- Born: July 1, 1934 Brooklyn, New York, United States
- Died: August 14, 2014 (aged 80) Manhattan, New York, United States
- Occupation: Writer, professor, publisher

= Leonard Fein =

American activist, writer and teacher

Leonard J. Fein (July 1, 1934 – August 14, 2014), also known as Leibel Fein, was an American activist, writer, and teacher specializing in Jewish social themes.

==Academic career==
After studying at the University of Chicago, Fein later received his PhD from Michigan State University.

Fein taught Political Science at MIT in the 1960s. He was then also the Deputy Director of the MIT/Harvard Joint Center for Urban Studies. He joined the Brandeis University faculty in 1970 as a Professor of Politics and Social Policy and the Klutznick Professor of Contemporary Jewish Studies.

==Jewish community leader==
He founded the National Jewish Coalition for Literacy and was co-founder and for 12 years editor of Moment Magazine. He was characterized by Daniel Sokatch of the New Israel Fund as "the father of our Jewish social justice movement."

Fein is the founder of MAZON: A Jewish Response to Hunger, a Jewish hunger-relief organization started in 1985.

Fein helped establish Americans for Peace Now.

==Author==
He was the author of four books and the editor of two, and he wrote extensively for newspapers, magazines, and journals. From 1990, he wrote a syndicated weekly opinion column for The Forward newspaper.
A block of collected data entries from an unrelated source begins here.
(* ===== verification/Sdk.v ===== *)
(** * The Rust client of an edge node

    [sdk/rust/src/{node,endpoint,error}.rs]: a client that sends edge requests over
    a web socket, its two tasks, the pool of callers that wait for responses, and
    the mailboxes of its endpoints.  The socket carries JSON texts; here the wire
    carries the payloads themselves, in order. *)

From S2P Require Import Prelude Ids Interest Message Proposal Edge Codec EdgeNode Rpc.

(** ** Errors (error.rs); an error of the web socket or of I/O is known by its text. *)

Inductive ClientErrorKind : Type :=
  | UnexpectedResponse (resp : EdgeResponseEnum)
  | ClientEdge (e : EdgeError)
  | ClientWs (e : string)
  | NoConnection (req : EdgeRequestEnum)
  | Disconnected
  | ClientIo (e : string)
  | ClientWaitAck (e : WaitAckError).

Record ClientNodeError : Type := mkClientError { client_error_kind : ClientErrorKind }.

Definition unexpected_response (response : EdgeResponseEnum) : ClientNodeError :=
  mkClientError (UnexpectedResponse response).
Definition disconnected : ClientNodeError := mkClientError Disconnected.
(** The [From] conversions that [?] applies. *)
Definition client_error_from_wait_ack (e : WaitAckError) : ClientNodeError := mkClientError (ClientWaitAck e).
Definition client_error_from_ws (e : string) : ClientNodeError := mkClientError (ClientWs e).
Definition client_error_from_edge (value : EdgeError) : ClientNodeError := mkClientError (ClientEdge value).

(** [Display], over the derived [Debug] of what the kinds carry. *)
Section ErrorText.
Context (debug_response : EdgeResponseEnum -> string) (debug_edge : EdgeError -> string).
Context (debug_request : EdgeRequestEnum -> string) (debug_wait_ack : WaitAckError -> string).

Definition client_error_kind_text (k : ClientErrorKind) : string :=
  match k with
  | UnexpectedResponse response => "Unexpected response: " +:+ debug_response response
  | ClientEdge e => "Edge error: " +:+ debug_edge e
  | ClientWs e => "WebSocket error: " +:+ e
  | NoConnection req => "No connection for request: " +:+ debug_request req
  | Disconnected => "Disconnected"
  | ClientIo e => "IO error: " +:+ e
  | ClientWaitAck e => "WaitAck error: " +:+ debug_wait_ack e
  end.
Definition client_error_text (e : ClientNodeError) : string := client_error_kind_text (client_error_kind e).
End ErrorText.

(** What a responder sends, and what a caller finds at its receiver: nothing once
    the responder is dropped. *)
Abbreviation Answer := (Result EdgeResponseEnum EdgeError).

(** [ClientNodeInner] with its shared pools: [sender] holds the requests on their
    way to the transmitting task, [sender_closed] that this task has ended;
    [endpoint_map] the senders of the mailboxes, which are in [mailbox_heap] as
    long as their receivers live; [receivers] what the callers have got. *)
Record ClientNode : Type := mkClient {
  sender : list (EdgeRequest * loc);
  sender_closed : bool;
  endpoint_map : gmap EndpointAddr loc;
  mailbox_heap : gmap loc (list Message);
  seq : Z;
  response_pool : gmap Z loc;
  receivers : gmap loc (option Answer);
  next_receiver : loc;
}.

Definition set_sender (l : list (EdgeRequest * loc)) (c : ClientNode) : ClientNode :=
  mkClient l (sender_closed c) (endpoint_map c) (mailbox_heap c) (seq c) (response_pool c) (receivers c)
    (next_receiver c).
Definition set_endpoints (m : gmap EndpointAddr loc) (h : gmap loc (list Message)) (c : ClientNode) : ClientNode :=
  mkClient (sender c) (sender_closed c) m h (seq c) (response_pool c) (receivers c) (next_receiver c).
Definition set_pool (p : gmap Z loc) (r : gmap loc (option Answer)) (c : ClientNode) : ClientNode :=
  mkClient (sender c) (sender_closed c) (endpoint_map c) (mailbox_heap c) (seq c) p r (next_receiver c).

(** A client that has just connected. *)
Definition client_connected : ClientNode := mkClient [] false ∅ ∅ 0 ∅ ∅ 0.

(** ** Requests *)

(** [send_request], up to its wait: [fetch_add] on an [AtomicU32] wraps. *)
Definition send_request (request : EdgeRequestEnum) (c : ClientNode) : Result loc ClientNodeError * ClientNode :=
  let rx := next_receiver c in
  let request' := mkEdgeRequest (seq c) request in
  let c := mkClient (sender c) (sender_closed c) (endpoint_map c) (mailbox_heap c) (u32_wrapping_add (seq c) 1)
             (response_pool c) (<[rx := None]> (receivers c)) (S rx) in
  if sender_closed c then (Err (mkClientError (NoConnection request)), c)
  else (Ok rx, set_sender (sender c ++ [(request', rx)]) c).

(** The wait: [rx.await.map_err(disconnected)??]. *)
Definition await_response (answer : option Answer) : Result EdgeResponseEnum ClientNodeError :=
  match answer with
  | None => Err disconnected
  | Some (Err e) => Err (client_error_from_edge e)
  | Some (Ok response) => Ok response
  end.

(** The ends of the five calls, each of which expects the response of its kind. *)
Definition finish_send_message (answer : option Answer) : Result WaitAckSuccess ClientNodeError :=
  match await_response answer with
  | Err e => Err e
  | Ok (RespSendMessage edge_result) =>
      match edge_result_into_std edge_result with
      | Ok wait_ack => Ok wait_ack
      | Err e => Err (client_error_from_wait_ack e)
      end
  | Ok response => Err (unexpected_response response)
  end.
Definition finish_ep_online (answer : option Answer) : Result EndpointAddr ClientNodeError :=
  match await_response answer with
  | Err e => Err e
  | Ok (RespEndpointOnline ep_addr) => Ok ep_addr
  | Ok response => Err (unexpected_response response)
  end.
Definition finish_ep_offline (answer : option Answer) : Result () ClientNodeError :=
  match await_response answer with
  | Err e => Err e
  | Ok RespEndpointOffline => Ok ()
  | Ok response => Err (unexpected_response response)
  end.
Definition finish_ep_interests (answer : option Answer) : Result () ClientNodeError :=
  match await_response answer with
  | Err e => Err e
  | Ok RespEndpointInterest => Ok ()
  | Ok response => Err (unexpected_response response)
  end.
Definition finish_single_ack (answer : option Answer) : Result () ClientNodeError :=
  match await_response answer with
  | Err e => Err e
  | Ok RespSetState => Ok ()
  | Ok response => Err (unexpected_response response)
  end.

(** The requests the calls send. *)
Definition send_message_request (message : EdgeMessage) : EdgeRequestEnum := ReqSendMessage message.
Definition send_ep_online_request (topic_code : TopicCode) (interests : list Interest) : EdgeRequestEnum :=
  ReqEndpointOnline (mkEdgeOnline topic_code interests).
Definition send_ep_offline_request (topic_code : TopicCode) (endpoint : EndpointAddr) : EdgeRequestEnum :=
  ReqEndpointOffline (mkEdgeOffline topic_code endpoint).
Definition send_ep_interests_request (topic_code : TopicCode) (endpoint : EndpointAddr) (interests : list Interest) :
    EdgeRequestEnum :=
  ReqEndpointInterest (mkEndpointInterest topic_code endpoint interests).
Definition send_single_ack_request (ack : MessageAck) : EdgeRequestEnum :=
  ReqSetState (mkSetState (ack_topic_code ack) (mkStateUpdate (ack_to ack) {[ack_from ack := ack_status ack]})).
Fein's books include Where Are We? The Inner Life of America’s Jews and Israel: Politics and People. He was a contributor to The New York Times, The New Republic, Commentary, Commonweal, The Nation, Dissent, and the Los Angeles Times.

==Family==
His father was a professor of Jewish history.

He was the brother of Rashi Fein, Litt. D., Ph.D., a famed health economist termed "a father of Medicare" and Professor of Economics of Medicine, Emeritus, in the Department of Global Health and Social Medicine at Harvard Medical School.

He was married twice and had three daughters, Rachel, Nomi, and Jessie.

==Death==
Fein died at the age of 80.

==Awards==
- Ameinu Dreamers and Builders Award, November 2009.
- Honorary doctorate from the Hebrew Union College, 1991
- National Foundation for Jewish Culture award for achievement in Jewish scholarship, 1994.
- Jewish Council on Public Affairs, Chernin Award for lifetime contributions to social justice, 1999.
- University of Chicago Alumni Award for "creative leadership in public service that has benefited society and reflected credit on the University", 2000.